Future Outlook for Therapy to Arrest Cognitive Impairment
Recent large‐scale studies have clearly shown that comprehensive management of risks encompassing blood pressure and lipid control, as well as glycemic control, will prevent or stop the progress of vascular diseases in diabetic patients97. Future advances in diabetic therapy are expected to increase the life expectancy of diabeticpatients by reducing the incidence of cardiovascular events. However, as it has been reported that not only dementia, but also cancer, frequently occur in diabetic patients98, it will be important to take measures against both diseases in elderly diabetics (Figure 3)99. Major problems of cognitive impairment are not only that it affects life expectancy, the deterioration in ADL due to cognitive impairment greatly increases the burden on caregivers, as well as the related medical costs.

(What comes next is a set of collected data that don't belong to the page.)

Lemma fdiv_nonzero (x : Q) (n : Z) :
  n <> 0%Z -> fdiv x n = ret (x / inject_Z n).
Proof.
  intros Hn. unfold fdiv. now destruct (Z.eqb_spec n 0).
Qed.

Lemma getitem_in {V : Type} (d : Dict.t V) (k : string) (v : V) :
  NoDup (Dict.keys d) -> In (k, v) d -> Dict.getitem d k = ret v.
Proof.
  intros Hnd Hin. unfold Dict.getitem. now rewrite (get_in d k v).
Qed.

Lemma comprehension_entries (F : Dict.t Q) (vt : string) (p : Z) (d : Q)
  (m : Z) (G : Dict.t Q) :
  NoDup (Dict.keys F) -> incl G F ->
  (forall mode, divisor vt p mode <> 0%Z) ->
  comprehension (emissions_data_entry F vt p d m) (Dict.keys G)
  = ret (value_table G vt p d m).
Proof.
  intros Hnd Hincl Hdiv.
  induction G as [|[k f] G IH]; [reflexivity|].
  simpl. unfold emissions_data_entry at 1.
  rewrite (getitem_in F k f Hnd) by (apply Hincl; now left).
  fold (divisor vt p k). rewrite bind_ret.
  rewrite fdiv_nonzero by apply Hdiv. rewrite !bind_ret.
  rewrite IH by (intros x Hx; apply Hincl; now right).
  reflexivity.
Qed.

Lemma comprehension_savings (D : Dict.t Q) (b : Q) (l : list (string * Q)) :
  NoDup (Dict.keys D) -> incl l D ->
  comprehension
    (Dict.getitem (map (fun kv => (fst kv, b - snd kv)) D)) (map fst l)
  = ret (map (fun kv => b - snd kv) l).
Proof.
  intros Hnd Hincl.
  induction l as [|[k v] l IH]; [reflexivity|].
  simpl.
  rewrite (getitem_in _ k (b - v)).
  - rewrite bind_ret.
    rewrite IH by (intros x Hx; apply Hincl; now right).
    reflexivity.
  - unfold Dict.keys. rewrite map_map. exact Hnd.
  - change (k, b - v) with ((fun kv => (fst kv, b - snd kv)) (k, v)).
    apply in_map. apply Hincl. now left.
Qed.

Lemma factor_table_nodup (c : Q) : NoDup (Dict.keys (factor_table c)).
Proof. rewrite factor_table_keys. exact embodied_keys_nodup. Qed.

Lemma value_table_nodup (c : Q) (vt : string) (p : Z) (d : Q) (m : Z) :
  NoDup (Dict.keys (value_table (factor_table c) vt p d m)).
Proof. rewrite value_table_keys. apply factor_table_nodup. Qed.

Lemma savings_keys (D : Dict.t Q) (b : Q) :
  Dict.keys (map (fun kv => (fst kv, b - snd kv)) D) = Dict.keys D.
Proof. unfold Dict.keys. rewrite map_map. reflexivity. Qed.

(** Every key of the tables has a factor. *)
Lemma factor_table_total (c : Q) (mode : string) :
  In mode (Dict.keys embodied_emissions) ->
  exists e, In (mode, e) embodied_emissions
    /\ In (mode, e + inject_Z (Dict.get_or KCAL_PER_KM mode 0%Z) * c)
         (factor_table c).
Proof.
  intros Hin. unfold Dict.keys in Hin. apply in_map_iff in Hin.
  destruct Hin as ([k e] & Hk & Hin). simpl in Hk. subst k.
  exists e. split; [assumption|].
  apply (in_map
    (fun kv =>
       (fst kv, snd kv + inject_Z (Dict.get_or KCAL_PER_KM (fst kv) 0%Z) * c))
    _ _ Hin).
Qed.

(** The result of a run that reaches the end of the script, field by
    field. *)
Lemma evaluate_runs (d : Q) (vt : string) (slider : Z) (view diet : string) :
  runs vt slider ->
  exists f : Q,
    In (vt, f) (factor_table (food_emission_per_kcal diet))
    /\ evaluate d vt slider view diet
       = let p := passengers_of vt slider in
         let m := multiplier_of view in
         let F := factor_table (food_emission_per_kcal diet) in
         let total := f / inject_Z p * d * inject_Z m in
         let solo := 0.44 * d * inject_Z m in
         let data := value_table F vt p d m in
         let srt := sorted_by_value data in
         ret {| passengers := p;
                multiplier := m;
                factors := F;
                base_factor := f;
                emission_factor := f / inject_Z p;
                total_emissions := total;
                vehicle_total_caption :=
                  if (1 <? p)%Z && mem vt car_modes
                  then Some (f * d * inject_Z m) else None;
                solo_car_emissions := solo;
                emissions_saved_vs_solo := solo - total;
                emissions_data := data;
                solo_baseline := solo;
                savings_vs_car :=
                  map (fun kv => (fst kv, solo - snd kv)) data;
                sorted_modes := srt;
                modes := map fst srt;
                emissions := map snd srt;
                savings := map (fun kv => solo - snd kv) srt;
                colors :=
                  map (fun k => if k =? vt then "tomato" else "seagreen")
                    (map fst srt) |}.
Proof.
  intros [Hin Hp].
  set (c := food_emission_per_kcal diet).
  destruct (factor_table_total c vt Hin) as (e & _ & Hf).
  set (f := e + inject_Z (Dict.get_or KCAL_PER_KM vt 0%Z) * c) in *.
  exists f. split; [exact Hf|].
  unfold evaluate. fold c.
  rewrite EMISSIONS_FACTORS_table, bind_ret.
  rewrite (getitem_in _ vt f (factor_table_nodup c) Hf), bind_ret.
  rewrite (fdiv_nonzero _ _ Hp), bind_ret.
  change (Dict.getitem embodied_emissions "Small Car") with (@ret Q 0.44).
  rewrite !bind_ret.
  rewrite (comprehension_entries (factor_table c) vt _ d _ (factor_table c)
             (factor_table_nodup c) (incl_refl _)
             (fun mode => divisor_nonzero vt slider mode Hp)).
  rewrite bind_ret.
  rewrite (of_pairs_nodup _ (value_table_nodup c vt _ d _)).
  rewrite bind_ret. unfold Dict.items.
  rewrite of_pairs_nodup
    by (rewrite savings_keys; apply value_table_nodup).
  rewrite comprehension_savings.
  - reflexivity.
  - apply value_table_nodup.
  - intros x Hx. now apply sorted_by_value_in.
Qed.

Mild cognitive impairment is considered to be the stage before dementia, and it has been said that when accompanied by diabetes, progression to dementia is accelerated100. In addition, modest cognitive decrements have been reported to be already present at the early stage of type 2 diabetes101. Thus, early diagnosis and countermeasures are very important. However, besides MMSE and other basic screening tools102, there are really very few ways of evaluating cognitive impairment.
Figure 3
Natural history of patients with diabetes mellitus – past, present and future. The figure shows the natural history of patients with diabetes mellitus, whose status is affected by genetic and environmental factors. Thanks to recent advances in medicine, the incidence of vascular events in patients with diabetes has been decreasing; but from now on, both cancer and dementia will become serious problems in elderly diabetic patients. The results of the Framingham Heart Study showed an inverse association between cancer and Alzheimer's disease, with cancer survivors having a lower risk of Alzheimer's disease than those without cancer, and showed that patients with Alzheimer's disease had a lower risk of incident cancer99. IGT, impaired glucose tolerance.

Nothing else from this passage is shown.